The atoms’ dance plays out at nano-scale. Their bonds are only 0.1 to 0.3 nanometers long, so the research team used transmission electron microscopy (TEM) to observe the atoms caught in a carbon nanotube. TEM requires shooting a beam of electrons into the sample at a low voltage to avoid damage, reports Emily Conover at Science News. The unique setup also provides sharper resolution of the tiny subjects.
Molecules, like the bonded pair of rhenium atoms called dirhenium, need an input of energy in order to modify or break their bonds. The electron beam was perfect for the task. The microscope captured a series of images showing the atoms moving together and apart as they moved along the nanotube. In one unusual moment, the atoms were split apart, and one settled in a different carbon nook than its partner before returning and forming a bond again.

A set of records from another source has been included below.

(** The memoised registry, and the source it was parsed from. *)
Record Memo : Type := { cachedRegistry : option Registry; cachedRegistrySource : option string }.
Definition resetWebhookSecretRegistry : Memo := {| cachedRegistry := None; cachedRegistrySource := None |}.

Definition getSecretRegistry (source : option string) (m : Memo) : result string Registry * Memo :=
  match cachedRegistry m with
  | Some r => if bool_decide (cachedRegistrySource m = source) then (Ok r, m)
              else match parseWebhookSecrets source with
                   | Ok r => (Ok r, {| cachedRegistry := Some r; cachedRegistrySource := source |})
                   | Err e => (Err e, m)
                   end
  | None => match parseWebhookSecrets source with
            | Ok r => (Ok r, {| cachedRegistry := Some r; cachedRegistrySource := source |})
            | Err e => (Err e, m)
            end
  end.

Definition configuredWebhookProviders (r : Registry) : list string := map fst (map_to_list r).

(** ** Verification *)

Inductive Failure : Type :=
| unknown_provider | missing_secret | missing_signature | missing_timestamp
| malformed_timestamp | stale_timestamp | missing_raw_body | invalid_signature.
#[export] Instance Failure_eq_dec : EqDecision Failure. Proof. solve_decision. Defined.

Definition WEBHOOK_SIGNATURE_HEADER : string := "x-webhook-signature".
Definition WEBHOOK_TIMESTAMP_HEADER : string := "x-webhook-timestamp".

Definition FAILURE_MESSAGES (f : Failure) : string :=
  match f with
  | unknown_provider => "Unknown webhook provider"
  | missing_secret => "Webhook provider is not configured for signature verification"
  | missing_signature => "Missing " +:+ WEBHOOK_SIGNATURE_HEADER +:+ " header"
  | missing_timestamp => "Missing " +:+ WEBHOOK_TIMESTAMP_HEADER +:+ " header"
  | malformed_timestamp => "Malformed " +:+ WEBHOOK_TIMESTAMP_HEADER +:+ " header"
  | stale_timestamp => "Webhook timestamp outside the accepted tolerance window"
  | missing_raw_body => "Raw request body unavailable for signature verification"
  | invalid_signature => "Webhook signature verification failed"
  end.

Definition FAILURE_STATUS (f : Failure) : Z :=
  match f with
  | unknown_provider => 404 | missing_secret => 503 | missing_signature => 401 | missing_timestamp => 401
  | malformed_timestamp => 400 | stale_timestamp => 401 | missing_raw_body => 400 | invalid_signature => 401
  end.

(** [string | string[] | undefined] *)
Inductive Header : Type := Absent | One (s : string) | Many (l : list string).
Definition firstHeader (h : Header) : option string :=
  match h with Absent => None | One s => Some s | Many l => head l end.

(** [firstHeader(h)?.trim()], with an empty text counting as none. *)
Definition headerText (h : Header) : option string :=
  s ← firstHeader h; if bool_decide (trim s = ""%string) then None else Some (trim s).

Record InboundRequest : Type := { p_provider : option string; signatureHeader : Header; timestampHeader : Header; rawBody : option string }.

Definition captureRawBody (buf : string) (req : InboundRequest) : InboundRequest :=
  if bool_decide (buf = ""%string) then req
  else {| p_provider := p_provider req; signatureHeader := signatureHeader req; timestampHeader := timestampHeader req; rawBody := Some buf |}.

Record WebhookSignatureOptions : Type := { o_provider : option string; toleranceSeconds : option Z }.

(** [next()], a rejection, or an error thrown for a malformed registry. *)
Inductive Verdict : Type := Pass (provider : string) | Reject (f : Failure) | Throws (m : string).

(** [timingSafeEqual] of texts of one length. *)
Definition digestsMatch (expected provided : string) : bool :=
  if negb (strlen (utf8 expected) =? strlen (utf8 provided))%nat then false else bool_decide (utf8 expected = utf8 provided).

Definition signedText (timestamp body : string) : string := utf8 (timestamp +:+ ".") +:+ body.

Section Inbound.
Context (hmacHex : string → string → string) (INBOUND_WEBHOOK_TOLERANCE_SECONDS : Z).

Definition computeWebhookSignature (secret timestamp body : string) : string := hmacHex secret (signedText timestamp body).

(** The checks after the provider is known, in order. *)
Definition verifySigned (tolerance now : Z) (secrets : list string) (req : InboundRequest) : option Failure :=
  match headerText (signatureHeader req) with
  | None => Some missing_signature
  | Some signature =>
      match headerText (timestampHeader req) with
      | None => Some missing_timestamp
      | Some timestampText =>
          match StringToNumber timestampText with
          | JInt timestamp =>
              if tolerance <? Z.abs (now / 1000 - timestamp) then Some stale_timestamp
              else match rawBody req with
                   | None => Some missing_raw_body
                   | Some body => if existsb (λ s, digestsMatch (computeWebhookSignature s timestampText body) signature) secrets
                                  then None else Some invalid_signature
                   end
          | _ => Some malformed_timestamp
          end
      end
  end.

Definition providerOf (options : WebhookSignatureOptions) (req : InboundRequest) : string :=
  match o_provider options, p_provider req with
  | Some p, _ | None, Some p => toLowerCase (trim p)
  | None, None => ""
  end.

Definition verifyWebhookSignature (options : WebhookSignatureOptions) (source : option string) (now : Z) (req : InboundRequest) (m : Memo)
    : Verdict * Memo :=
  let provider := providerOf options req in
  if bool_decide (provider = ""%string) then (Reject unknown_provider, m)
  else let '(registry, m) := getSecretRegistry source m in
       match registry with
       | Err e => (Throws e, m)
       | Ok registry =>
           match registry !! provider with
           | None | Some [] => (Reject missing_secret, m)
           | Some secrets =>
               match verifySigned (default INBOUND_WEBHOOK_TOLERANCE_SECONDS (toleranceSeconds options)) now secrets req with
               | Some f => (Reject f, m)
               | None => (Pass provider, m)
               end
           end
       end.

(** [POST /webhooks/inbound/:provider] behind the guard: the status, and whether
    and how the provider's handler ran. A handler returns or throws. *)
Definition inboundRoute (handlers : gmap string (string → bool)) (source : option string) (now : Z) (req : InboundRequest) (m : Memo)
    : Z * option bool * Memo :=
  match verifyWebhookSignature {| o_provider := None; toleranceSeconds := None |} source now req m with
  | (Throws _, m) => (500, None, m)
  | (Reject f, m) => (FAILURE_STATUS f, None, m)
  | (Pass _, m) =>
      match (handlers !! toLowerCase (default ""%string (p_provider req)) : option (string → bool)) with
      | None => (202, None, m)
      | Some handler => if handler (default ""%string (rawBody req)) then (200, Some true, m) else (500, Some false, m)
      end
  end.
End Inbound.
Definition registerInboundWebhookHandler (provider : string) (handler : string → bool) (handlers : gmap string (string → bool)) :=
  <[toLowerCase provider := handler]> handlers.

(** ** Delivery *)

Record WebhookConfig : Type := {
  webhookUrl : option string; webhookSecret : option string; maxAttempts : Z; retryBaseMs : Z; retryMaxMs : Z }.
Record DeliveryTarget : Type := { t_url : string; t_secret : option string; t_subscriptionId : option Z }.

(** How an attempt ends: a response with its status, or an error of [fetch]. *)
Inductive Answer : Type := Responded (status : Z) | FetchThrew.
Definition responseOk (status : Z) : bool := (200 <=? status) && (status <=? 299).
Definition retryStatus (status : Z) : bool := (500 <=? status) || (status =? 429).

Inductive DeliveryLog : Type :=
| Dispatched (attempt : Z) | NotOk (attempt status : Z) (shouldRetry : bool) | AttemptFailed (attempt : Z) | FailedAfterRetries.

(** The signature of each request sent, the pauses, and the log. *)
Record Delivery : Type := { requests : list (option string); pauses : list Z; log : list DeliveryLog }.
Definition ended (l : list DeliveryLog) : Delivery := {| requests := []; pauses := []; log := l |}.
Definition sent (signature : option string) (l : list DeliveryLog) (d : Delivery) : Delivery :=
  {| requests := signature :: requests d; pauses := pauses d; log := l ++ log d |}.
Definition paused (ms : Z) (d : Delivery) : Delivery := {| requests := requests d; pauses := ms :: pauses d; log := log d |}.

Record WebhookSubscription : Type := {
  id : Z; url : string; events : list string; secretHash : string; isActive : bool; userId : Z; createdAt : Z }.

Section Outbound.
Context (hmacHex : string → string → string) (cfg : WebhookConfig).

Definition retryDelay (attempt : Z) : Z := Z.min (retryBaseMs cfg * 2 ^ (attempt - 1)) (retryMaxMs cfg).

(** The loop, with [remaining] attempts left; [answers n] is how attempt [n] ends. *)
Fixpoint deliverFrom (remaining : nat) (attempt : Z) (signature : option string) (answers : Z → Answer) : Delivery :=
  match remaining with
  | O => ended [FailedAfterRetries]
  | S remaining =>
      let next := deliverFrom remaining (attempt + 1) signature answers in
      let again := if attempt <? maxAttempts cfg then paused (retryDelay attempt) next else next in
      match answers attempt with
      | Responded status =>
          if responseOk status then sent signature [Dispatched attempt] (ended [])
          else let shouldRetry := retryStatus status in
               if negb shouldRetry || (attempt =? maxAttempts cfg) then sent signature [NotOk attempt status shouldRetry] (ended [])
               else sent signature [NotOk attempt status shouldRetry] again
      | FetchThrew => sent signature [AttemptFailed attempt] again
      end
  end.

Definition signatureOf (target : DeliveryTarget) (body : string) : option string :=
  match t_secret target with None | Some ""%string => None | Some s => Some (hmacHex s body) end.

Definition sendWebhookWithRetry (target : DeliveryTarget) (body : string) (answers : Z → Answer) : Delivery :=
  deliverFrom (Z.to_nat (maxAttempts cfg)) 1 (signatureOf target body) answers.

Section Dispatch.
Context {T : Type} `{!Table Z WebhookSubscription T}.

Definition eventOf (status : string) : string := "trade." +:+ toLowerCase status.
Definition subscribed (event : string) (s : WebhookSubscription) : bool := isActive s && bool_decide (event ∈ events s).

“This is direct evidence, you can see how this bond breaks between the two atoms and how it forms,” lead author and University of Nottingham chemist Andrei Khlobystov says to Chemistry World’s Andy Extance. The video revealed a never-before-observed bonding state just before the bond was broken. “This is, I think, extremely important.”
Rhenium is a rare transition metal, found at a concentration of about 0.001 parts per million in minerals around the world, particularly in Chile and the United States. As a transition metal, rhenium can be creative with its bonds. Atoms form chemical bonds by either giving away or sharing the negatively charged electrons that surround their positively charged cores. Most atoms can only form bonds with the electrons on their outermost shells, but transition metals can use the electrons from two outer layers.
The researchers found that a molecule of dirhenium spends most of its time with a quadruple bond, sharing four electrons between the two atoms. The electron beam also pushed the molecule into triple, double, and single-bonded states, which the researchers estimate from the distance they observe between the atoms.
Ulm University physicist Ute Kaiser, a developer of the microscopy filming technique, tells Science News that the direct observation of changing chemical bonds “was not done before” this study. Kaiser and his colleagues chose rhenium because each atom is relatively large, compared more familiar atoms like carbon and oxygen that are less than one tenth of its atomic weight. But they hope to continue developing the technology to study those smaller elements, perhaps as a new way to study what’s happening in complex chemical reactions directly.
“For me, the most exciting aspect of the walk is how the detailed electronic structure changes,” says Frank Wagner, a chemical metals specialist at the Max Planck Institute for Chemical Physics of Solids, to Chemistry World. But he adds that the study may be relying on a “simplified picture,” and is waiting to see further calculations.